Sabemos que uma história será contada. Uma lembrança detonada pela visão de um homem de jaqueta preta no bar. “Uma história terrível”, diz a personagem ao começar a narrar uma cena que testemunhou. São duplos da mesma pessoa? Representações do mesmo personagem em fases distintas de sua vida? Mãe e filha, pode supor o espectador a certa altura. Mas apenas supor. Gláucia e Renata não parecem se preocupar em estabelecer essa diferenciação entre quem é quem. São personagens contando as histórias de outras personagens, rodeando para chegar a elas mesmas, como numa dança sutil e guiada pela melodia das palavras. Não importa, a certa altura, quem é quem. Essas vozes se misturam, se potencializam, se duplicam. E, mesmo que não contenham qualquer traço de ‘psicologismo’ na atuação, as atrizes não se omitem de estabelecer uma conexão racional/afetiva com o espectador, carregando-o pelos (des)caminhos da narrativa.
“A memória é uma somatória (…) Recordar pequenas coisas me faz relembrar a totalidade”, desculpa-se a atriz/personagem/narradora. E o artifício de, pouco a pouco ir tecendo essa linha meio desconexa de fatos, vai preenchendo também o espaço, que ganha um mesa, livros e fotografia sobre a cabeceira, uma arara com vestidos e outras peças de roupa, três xícaras.
A delicadeza e a tranquilidade no tom da atuação parece contrastar com a atmosfera de tensão permeada constantemente pelo espaço, não só pela própria dramaturgia, que nos alerta da atrocidade do fato que será revelado, mas pelas presenças estranhas que cruzam a cena (os técnicos/contra-regras/atores Alexandre de Sena e Jésus Lataliza), assim como pelos segundos que soavam intermináveis de silêncio e suspensão. As presenças “estranhas” (como a dos contra-regras e a lata de Fanta, por exemplo) buscam ressaltar, algumas utilizadas com mais eficiência que outras, o caráter de quebra com a ficção, um rompante de aqui e agora, às vezes, sem agregar grandes significados.

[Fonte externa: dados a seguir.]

(* ===== verification/Operations.v ===== *)
(** * Complete operations keep the two tables in agreement

    The methods of the store that serve a request or the scheduler, and the
    ticks of the reaper, in any order.  [ReapOfflineRunners] by itself takes a
    runner's job from it without touching the job; only the tick that requeues
    the orphans makes the tables agree again, so the tick is the operation. *)
From S2P Require Import Prelude Prog Models Sql Redis World Tables Store Lifecycle Queue Outcome Scheduler Service.
From S2P Require Import Webhook Api System Grants Origin.

Section operations.
Context `{RangeOrder} {R : Type} `{Redis R} (Q : Queue).

Inductive operation : Type :=
| OMethod (m : method)
| OReap (heartbeat : Z).

Definition operation_prog (o : operation) : Prog Call unit :=
  match o with
  | OMethod m => _ ← method_prog m; mret tt
  | OReap heartbeat => reap_body heartbeat
  end.

(** A job has an id. *)
Definition operation_ok (o : operation) : Prop :=
  match o with
  | OMethod m => method_ok m ∧ match m with MCreate j => j_ID j ≠ "" | _ => True end
  | OReap _ => True
  end.

Fixpoint run_operations (os : list operation) : Prog Call unit :=
  match os with
  | [] => mret tt
  | o :: os => _ ← operation_prog o; run_operations os
  end.

Context (view : World R → qstate) `{!QueueOk Q view}.

(** No job is called "", which is what the reaper takes for no job. *)
Definition named_job_row (j : Job) : Prop := j_ID j ≠ "".

Lemma created_method V m :
  match m with MCreate j => V j | _ => True end → all_calls (sql_only (creates V)) (method_prog m).
Proof.
  intros HV. destruct m; cbn [method_prog];
    unfold CreateJob, AssignJob, StartJob, CompleteJob, RequeueJob, Store.CancelJob, AppendLogs, RegisterRunner,
      Store.Heartbeat, transition, release_if_held, releaseRunner, GetJob; by go_calls.
Qed.

Lemma operation_created o :
  operation_ok o → safe (operation_prog o) ∧ all_calls (sql_only (creates named_job_row)) (operation_prog o).
Proof.
  destruct o as [m|hb]; cbn [operation_prog operation_ok].
  - intros [Hok Hid]. split; (apply all_calls_bind; [|done]); [by apply safe_method|].
    apply created_method. by destruct m.
  - intros _. split; [by eapply safe_reap_body|by eapply created_reap].
Qed.

Lemma no_empty_id db : db_wf db → all_created named_job_row db ↔ db_jobs db !! "" = None.
Proof.
  intros Hwf. split.
  - intros Ha. destruct (db_jobs db !! "") as [row|] eqn:Hrow; [|done].
    destruct (Ha _ _ Hrow) as (j & Hj & Hd). pose proof (wf_job_id _ Hwf _ _ Hrow) as Hid.
    destruct Hj. unfold described in Hd. congruence.
  - intros Hn id row Hrow. exists (jr_job row). split; [|done]. unfold named_job_row.
    rewrite (wf_job_id _ Hwf _ _ Hrow). by intros ->; congruence.
Qed.

Lemma operation_good o (w : World R) :
  operation_ok o → calm w → good (w_db w) → db_jobs (w_db w) !! "" = None →
  let w' := (exec (operation_prog o) w).2 in calm w' ∧ good (w_db w') ∧ db_jobs (w_db w') !! "" = None.
Proof.
  intros Hok Hc Hg Hn. cbv zeta. destruct (operation_created o Hok) as [Hs Hcr].
  split; [by apply exec_calm|].
  assert (good (w_db (exec (operation_prog o) w).2)) as Hg'.
  { destruct o as [m|hb]; cbn [operation_prog].
    - rewrite run_bind. destruct Hok as [Hok _]. destruct (method_good m w Hok Hc Hg) as [Hm _].
      by destruct (exec (method_prog m) w).
    - pose proof (reap_good Q view hb w _ Hc Hg Hn) as Hr. done. }
  split; [done|]. apply (no_empty_id _ (proj1 Hg')). apply (run_created named_job_row); [done..|].
  by apply (no_empty_id _ (proj1 Hg)).
Qed.
End operations.

Section theorems.
Context `{RangeOrder} {R : Type} `{Redis R} (Q : Queue) (view : World R → qstate).

(** C6. The two tables never disagree about who owns a job as long as operations
    are not interleaved and no call fails: whatever the sequence of creations,
    assignments, starts, results, requeues, cancellations, logs, registrations,
    heartbeats, and ticks of the reaper with any timeout, and whatever each of
    them returns, a job is ASSIGNED or RUNNING on a runner exactly when that
    runner is BUSY with that job, and the tables stay well formed. *)
Theorem operations_keep_agreement (w : World R) (os : list operation)
    (HQ : QueueOk Q view) (Hok : Forall operation_ok os) (Hc : calm w)
    (Hg : good (w_db w)) (Hn : db_jobs (w_db w) !! "" = None) :
  let db := w_db (exec (run_operations Q os) w).2 in
  db_wf db ∧
  (∀ id row r, db_jobs db !! id = Some row → j_RunnerID (jr_job row) = Some r →
     (job_status row = JobAssigned ∨ job_status row = JobRunning) →
     ∃ rrow, db_runners db !! r = Some rrow ∧ r_Status (rr_runner rrow) = RunnerBusy ∧
       r_CurrentJobID (rr_runner rrow) = Some id) ∧
  (∀ r rrow, db_runners db !! r = Some rrow → r_Status (rr_runner rrow) = RunnerBusy →
     ∃ id row, r_CurrentJobID (rr_runner rrow) = Some id ∧ db_jobs db !! id = Some row ∧
       j_RunnerID (jr_job row) = Some r ∧ (job_status row = JobAssigned ∨ job_status row = JobRunning)).
Proof.
  cbv zeta. assert (good (w_db (exec (run_operations Q os) w).2)) as [Hwf [Hj Hr]].
  { revert w Hc Hg Hn. induction Hok as [|o os Ho _ IH]; intros w Hc Hg Hn; [done|]. cbn [run_operations].
    rewrite run_bind. destruct (operation_good Q view o w Ho Hc Hg Hn) as (Hc' & Hg' & Hn').
    destruct (exec (operation_prog Q o) w) as [[] w']. by apply IH. }
  split_and!; [done| |].
  - intros id row r Hrow Hid Hst. eapply Hj; [done| |done]. by destruct Hst as [-> | ->].
  - intros r rrow Hrr Hb. destruct (proj1 (wf_runner _ Hwf _ _ Hrr) Hb) as [id Hid].
    destruct (Hr _ _ _ Hrr Hid) as (row & Hrow & Hh & Hown). exists id, row. split_and!; try done.
    destruct (job_status row); try done; auto.
Qed.
End theorems.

O público está ali para saber o que aconteceu com aquelas duas mulheres, mãe e filha. E, levado como num fluxo de memória, acompanha histórias de paixão e desamor, como a da mulher que cuidava de sua mãe doente e um dia levou um homem para casa; o mesmo homem que vivia amordaçado porque sua mulher tinha obsessão pelos mistérios bucais e, por conta disso, acabou fazendo um pobre cego ser assassinado por seu cônjuge; da mulher que se apaixonou por seu cunhado em encontros na penumbra. Voltas e mais voltas para chegar ao ponto, mas que fazem todo o sentido. Uma coisa vai levando à outra… “A Noite Devora seus Filhos” é trabalho de feitura artesanal. Como uma peça de tricô, dessas que se passam trançando com zelo. E cheia de buraquinhos entre um fio e outro, para o espectador completar.